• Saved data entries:
(* ===== verification/RowTable.v ===== *)
(** * Tables of rows

    storage/row.rs (row keys), catalog/ids.rs, catalog/tables.rs, catalog/index.rs
    (table descriptors) and storage/table_api.rs: reads, scans and writes of rows
    over the storage engine.  An id is its 16 bytes.  [TableReader] and
    [TableWriter] hold the engine and the table's ids and schema: here the engine
    is the state and a [Table] the argument. *)

From Stdlib Require Import Strings.Byte Strings.String ZArith Lia Sorted.
From stdpp Require Import prelude list.
From S2P Require Import Prelude Utf8 LsmKey Journal SstHeader Memtable Journaled Iterator Lsm LsmReads LsmDurable Page Heap PageCache PageCacheOk Engine EngineRest Value ValueCodec Compare KeyCodec.
Local Open Scope Z_scope.

(** ** Ids and row keys *)

Module TruncationId.
Definition INITIAL : Z := 0.
Definition to_be_bytes (t : Z) : list byte := be_bytes 8 t.
Definition from_be_bytes (b : list byte) : Z := be_value b.
(** [checked_add(1)]. *)
Definition next (t : Z) : option Z := if t =? u64_max then None else Some (t + 1).
End TruncationId.

Definition ID_BYTES : nat := 16.
Definition TRUNC_BYTES : nat := 8.
Definition PREFIX_BYTES : nat := ID_BYTES * 3 + TRUNC_BYTES.

Record RowKey : Type := MkRowKey
  { project_id : list byte; dataset_id : list byte; table_id : list byte; truncation_id : Z; user_key : list byte }.

(** [EncodingError::Invalid]. *)
Inductive EncodingError : Type := EncInvalid.

Definition table_prefix (project dataset table : list byte) (trunc : Z) : list byte :=
  project ++ dataset ++ table ++ TruncationId.to_be_bytes trunc.

Definition rowkey_encode (k : RowKey) : list byte :=
  project_id k ++ dataset_id k ++ table_id k ++ TruncationId.to_be_bytes (truncation_id k) ++ user_key k.

Definition rowkey_decode (bytes : list byte) : res EncodingError RowKey :=
  if (length bytes <? PREFIX_BYTES)%nat then Err EncInvalid
  else Ok (MkRowKey (slice 0 16 bytes) (slice 16 16 bytes) (slice 32 16 bytes)
                    (TruncationId.from_be_bytes (slice 48 8 bytes)) (drop PREFIX_BYTES bytes)).

(** ** Table descriptors *)

Record Index : Type := MkIndex { idx_name : string; idx_columns : list nat }.

Record Table : Type := MkTable
  { t_project : list byte; t_dataset : list byte; t_id : list byte; t_trunc : Z; t_name : string; t_schema : Schema;
    clustered_key : list nat; indexes : list Index }.

Definition Table_new (project dataset id : list byte) (trunc : Z) (name : string) (schema : Schema) : Table :=
  MkTable project dataset id trunc name schema (if (length (fields schema) =? 0)%nat then [] else [0%nat]) [].

Definition with_indexes (idxs : list Index) (t : Table) : Table :=
  MkTable (t_project t) (t_dataset t) (t_id t) (t_trunc t) (t_name t) (t_schema t) (clustered_key t) idxs.

(** [key.starts_with(columns)]. *)
Definition starts_with (key columns : list nat) : bool := bool_decide (list.take (length columns) key = columns).

Definition clustered_on (t : Table) (columns : list nat) : bool :=
  negb (length columns =? 0)%nat && starts_with (clustered_key t) columns.

Definition index_on (t : Table) (columns : list nat) : option Index :=
  if (length columns =? 0)%nat then None
  else List.find (fun i => starts_with (idx_columns i) columns) (indexes t).

(** ** The table API *)

Definition MAX_TEXT_SIZE : nat := 80 * 100.

Section values.
Context {DEC : RustDecimal} {JS : SerdeJson}.

Definition check_value_size (v : Value) : res QueryError unit :=
  match (match v with
         | VText s => Some (length s)
         | VBytes b => Some (length b)
         | VArray _ => Some (encoded_size v)
         | _ => None
         end) with
  | None => Ok tt
  | Some len => if (MAX_TEXT_SIZE <? len)%nat then Err (QUnsupported "value exceeds the limit") else Ok tt
  end.

(** [impl From<KeyEncodeError> for QueryError]. *)
Definition query_of_key (e : KeyEncodeError) : QueryError := match e with NullKey => QInternal "primary key cannot be null" end.

Record ScanOptions : Type := MkScanOptions
  { so_range : bound (list byte) * bound (list byte); so_predicate : option (Tuple -> bool) }.

Definition ScanOptions_new : ScanOptions := MkScanOptions (Unbounded, Unbounded) None.
Definition so_with_range (lo hi : bound (list byte)) (o : ScanOptions) : ScanOptions := MkScanOptions (lo, hi) (so_predicate o).
Definition so_with_predicate (p : Tuple -> bool) (o : ScanOptions) : ScanOptions := MkScanOptions (so_range o) (Some p).

(** [for i in (0..out.len()).rev()]: bump the last byte below [0xff], cut there. *)
Fixpoint next_after_go (i : nat) (out : list byte) : option (list byte) :=
  match i with
  | O => None
  | S i =>
      match out !! i with
      | Some b => if byteZ b <? 255 then Some (list.take (S i) (<[i := byte_of (byteZ b + 1)]> out)) else next_after_go i out
      | None => None
      end
  end.
Definition next_after_prefix (prefix : list byte) : option (list byte) := next_after_go (length prefix) prefix.

Definition end_of_prefix (prefix : list byte) : bound (list byte) :=
  match next_after_prefix prefix with Some k => Excluded k | None => Unbounded end.

Definition so_with_prefix (prefix : list byte) (o : ScanOptions) : ScanOptions :=
  match prefix with
  | [] => o
  | _ => so_with_range (Included prefix) (end_of_prefix prefix) o
  end.

(** The bounds of a scan: the table's prefix before each side, the table's own
    limits where a side is open. *)
Definition scan_bounds (prefix : list byte) (lo hi : bound (list byte)) : bound (list byte) * bound (list byte) :=
  (match lo with Included k => Included (prefix ++ k) | Excluded k => Excluded (prefix ++ k) | Unbounded => Included prefix end,
   match hi with Included k => Included (prefix ++ k) | Excluded k => Excluded (prefix ++ k) | Unbounded => end_of_prefix prefix end).
End values.

Section api.
Context {DEC : RustDecimal} {JS : SerdeJson}.
Context {CRC : Crc32} {CRCc : Crc32c} {FB : FastBloom} {M : Type} {MS : MemStore M}.
Abbreviation StorageEngine := (StorageEngine (M := M)).
Context (env : engine_env).

(** An operation on the engine, its error as a query's. *)
Abbreviation QM A := (SR StorageEngine QueryError A).
Definition on_engine {A} (op : SR StorageEngine StorageError A) : QM A := fun e =>
  let '(e', r) := op e in (e', map_err QStorage r).

Definition prefix_of (t : Table) : list byte := table_prefix (t_project t) (t_dataset t) (t_id t) (t_trunc t).

Definition row_key (t : Table) (k : list byte) : list byte :=
  rowkey_encode (MkRowKey (t_project t) (t_dataset t) (t_id t) (t_trunc t) k).

(** [TableReader::get]. *)
Definition table_get (t : Table) (key : Value) : QM (option Tuple) :=
  k ← sr_lift (map_err query_of_key (encode_key key));
  o ← on_engine (engine_read env (row_key t k));
  match o with
  | None => mret None
  | Some bytes => row ← sr_lift (map_err QDecode (schema_decode (t_schema t) bytes)); mret (Some row)
  end.

(** [TableReader::scan] and [TableScan]. *)
Record TableScan : Type := MkTableScan { ts_inner : Scan; ts_schema : Schema }.

Definition table_scan (fuel : nat) (t : Table) (o : ScanOptions) : QM TableScan :=
  let b := scan_bounds (prefix_of t) (so_range o).1 (so_range o).2 in
  s ← on_engine (engine_scan fuel b.1 b.2);
  mret (MkTableScan s (t_schema t)).

(** The row of a tuple view. *)
Definition decode_row (s : Schema) (b : res StorageError (list byte * option (list byte))) : res QueryError Tuple :=
  match b with
  | Ok (_, Some bytes) => map_err QDecode (schema_decode s bytes)
  | Ok (_, None) => Err (QInternal "scanned a deleted tuple")
  | Err x => Err (QStorage x)
  | Panic => Panic
  end.

(** [TableScan::next]. *)
Definition table_scan_next (fuel : nat) (s : TableScan) (e : StorageEngine) : option (res QueryError Tuple) * TableScan * StorageEngine :=
  match scan_step env fuel (ts_inner s) e with
  | (None, s', e1) => (None, MkTableScan s' (ts_schema s), e1)
  | (Some (Ok row), s', e1) =>
      let '(e2, b) := row_bytes row e1 in
      (Some (decode_row (ts_schema s) (map_ok (pair (sr_key row)) b)), MkTableScan s' (ts_schema s), e2)
  | (Some (Err x), s', e1) => (Some (Err (QStorage x)), MkTableScan s' (ts_schema s), e1)
  | (Some Panic, s', e1) => (Some Panic, MkTableScan s' (ts_schema s), e1)
  end.

(** A scan drained by its caller. *)
Fixpoint table_scan_rows (fuel n : nat) (s : TableScan) (e : StorageEngine) : list (res QueryError Tuple) :=
  match n with
  | O => []
  | S n' =>
      match table_scan_next fuel s e with
      | (None, _, _) => []
      | (Some r, s', e') => r :: table_scan_rows fuel n' s' e'
      end
  end.

(** A scan collected and dropped in one call: as many turns as the index can need. *)
Definition table_collect (t : Table) (o : ScanOptions) : QM (list (res QueryError Tuple)) := fun e =>
  let b := scan_bounds (prefix_of t) (so_range o).1 (so_range o).2 in
  let '(e', r) := scan_collect_rows env (scan_fuel (index e)) b.1 b.2 (lseq (index e)) e in
  (e', map_err QStorage (map_ok (map (decode_row (t_schema t))) r)).

Fixpoint check_sizes (vs : list Value) : res QueryError unit :=
  match vs with
  | [] => Ok tt
  | v :: vs' => _ ← check_value_size v; check_sizes vs'
  end.

(** [TableWriter::put]. *)
Definition table_put (t : Table) (row : Tuple) : QM unit :=
  match values row with
  | [] => sr_lift (Err (QInternal "cannot insert empty tuple"))
  | v0 :: _ =>
      _ ← sr_lift (check_sizes (values row));
      k ← sr_lift (map_err query_of_key (encode_key v0));
      bytes ← sr_lift (schema_encode (t_schema t) row);
      on_engine (engine_put env (row_key t k) bytes)
  end.

(** [TableWriter::delete]. *)
Definition table_delete (t : Table) (key : Value) : QM unit :=
  k ← sr_lift (map_err query_of_key (encode_key key));
  on_engine (engine_delete env (row_key t k)).
End api.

• Work request:
Whenever the string "descriptors" turns up in a line above, copy that line out.

• Task answer:
    (table descriptors) and storage/table_api.rs: reads, scans and writes of rows
(** ** Table descriptors *)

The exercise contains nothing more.